# Customizing the Sparsity Workflow

In this section we show how to write your own sparsifier and sparsity scheduler. As this is independent of the model training/inference, we will not create a model in this section

## Custom Sparsifier

Suppose you have a need for a custom sparsifier, that sets individual elements in a sparse tensor to zero if they are too far from the mean of that tensor (either too big or too small).

$$
w^\star_{ij} =
\begin{cases}
w_{ij} & \text{if}~ w_{ij} \stackrel{\rightarrow}{\approx} \mathbb{E}(w) \\
0 & \text{otherwise}
\end{cases}
$$

In practice, we can rank all elements by their distance from the mean, and ramove the furthest ones.
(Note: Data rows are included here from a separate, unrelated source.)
(** *** draginoMain: the body of the endless loop (lines 657-668), and
    [n] rounds of it.  [lasttime] is the local of [draginoMain]. *)
Definition draginoMain_round (lasttime : Z) : M Z :=
  receiveDraginoPacket ;;
  nowtime <- gettimeofday ;;
  let nowseconds := to_uint32 (fst nowtime) in
  lasttime <-
    (if 30 <=? to_uint32 (nowseconds - lasttime) then
       let lasttime := nowseconds in
       sendstat ;;
       modify (set_cp_nb_rx_rcv 0) ;;
       modify (set_cp_nb_rx_ok 0) ;;
       modify (set_cp_up_pkt_fwd 0) ;;
       ret lasttime
     else ret lasttime) ;;
  delay 1 ;;
  ret lasttime.

Fixpoint draginoMain_loop (n : nat) (lasttime : Z) : M Z :=
  match n with
  | O => ret lasttime
  | S n' =>
      lasttime <- draginoMain_round lasttime ;;
      draginoMain_loop n' lasttime
  end.

End Driver.

(** ** Observations on a trace *)

(** The events of a trace that [f] selects, in the order of the trace. *)
Fixpoint pick {A} (f : event -> option A) (tr : list event) : list A :=
  match tr with
  | [] => []
  | ev :: tr' =>
      match f ev with
      | Some a => a :: pick f tr'
      | None => pick f tr'
      end
  end.

(** A register write is a transfer whose first byte has bit 7 set. *)
Definition as_reg_write (ev : event) : option (Z * Z) :=
  match ev with
  | EvSPIDataRW _ tx0 tx1 _ =>
      if Z.testbit tx0 7 then Some (Z.land tx0 0x7F, tx1) else None
  | _ => None
  end.

Definition as_version_read (ev : event) : option Z :=
  match ev with
  | EvSPIDataRW _ tx0 _ rx1 => if tx0 =? REG_VERSION then Some rx1 else None
  | _ => None
  end.

Definition as_rxpk (ev : event) : option (list Z) :=
  match ev with
  | EvPrintf (MsgRxpkUpdate body) => Some body
  | _ => None
  end.

Definition as_stat (ev : event) : option (list Z) :=
  match ev with
  | EvPrintf (MsgStatUpdate body) => Some body
  | _ => None
  end.

Definition as_rssi (ev : event) : option Z :=
  match ev with
  | EvPrintf (MsgPacketRssi v) => Some v
  | EvPrintf (MsgRssi v) => Some v
  | _ => None
  end.

(** Oldest first. *)
Definition register_writes (tr : list event) : list (Z * Z) :=
  rev (pick as_reg_write tr).
Definition version_reads (tr : list event) : list Z :=
  rev (pick as_version_read tr).
Definition printed_rssi (tr : list event) : list Z :=
  rev (pick as_rssi tr).
(** Most recent first. *)
Definition uplink_frames (tr : list event) : list (list Z) := pick as_rxpk tr.
Definition stat_frames (tr : list event) : list (list Z) := pick as_stat tr.

(** The byte that the [n]-th SPI transfer returns. *)
Definition miso_byte (e : env) (n : nat) : Z := to_uint8 (spi_miso e n).

(** ** The wire frames, as texts *)

(** Bytes 0-11 of both datagrams. *)
Definition frame_header (token_h token_l : Z) (hw : nat -> Z) : list Z :=
  [PROTOCOL_VERSION; token_h; token_l; PKT_PUSH_DATA;
   hw 0%nat; hw 1%nat; hw 2%nat; 0xFF; 0xFF; hw 3%nat; hw 4%nat; hw 5%nat].

(** The complete text that lines 536-605 put together. *)
Definition rxpk_json (tmst hz sf snr rssi size : Z) : list Z :=
  lit "{'rxpk':[" ++ [123]
  ++ (lit "'tmst':" ++ fmt_u tmst)
  ++ (lit ",'chan':" ++ fmt_u 0 ++ lit ",'rfch':" ++ fmt_u 0
      ++ lit ",'freq':" ++ fmt_mhz hz)
  ++ lit ",'stat':1"
  ++ lit ",'modu':'LORA'"
  ++ lit (fst (datr_literal sf))
  ++ lit "BW125'"
  ++ lit ",'codr':'4/5'"
  ++ (lit ",'lsnr':" ++ fmt_d snr)
  ++ (lit ",'rssi':" ++ fmt_d rssi ++ lit ",'size':" ++ fmt_u size)
  ++ lit ",'data':'"
  ++ [34] ++ [125] ++ [93] ++ [125].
To implement a custom sparsifier, you need to implement two methods:

- `__init__(self, **kwargs)` constructor that would spacify the arguments required for your logic. This has to call `super().__init__(defaults=...)`. That way we make sure that the default arguments are propagated in case there are some parts of the model that don't have sparsity configurations.
- `update_mask(self, layer, **kwargs)` -- this method is where the main logic of changing a single layer is. Generally, you would want to have the same arguments to the kwargs as in the constructor. However, this is optional, as all the default configurations are passed through.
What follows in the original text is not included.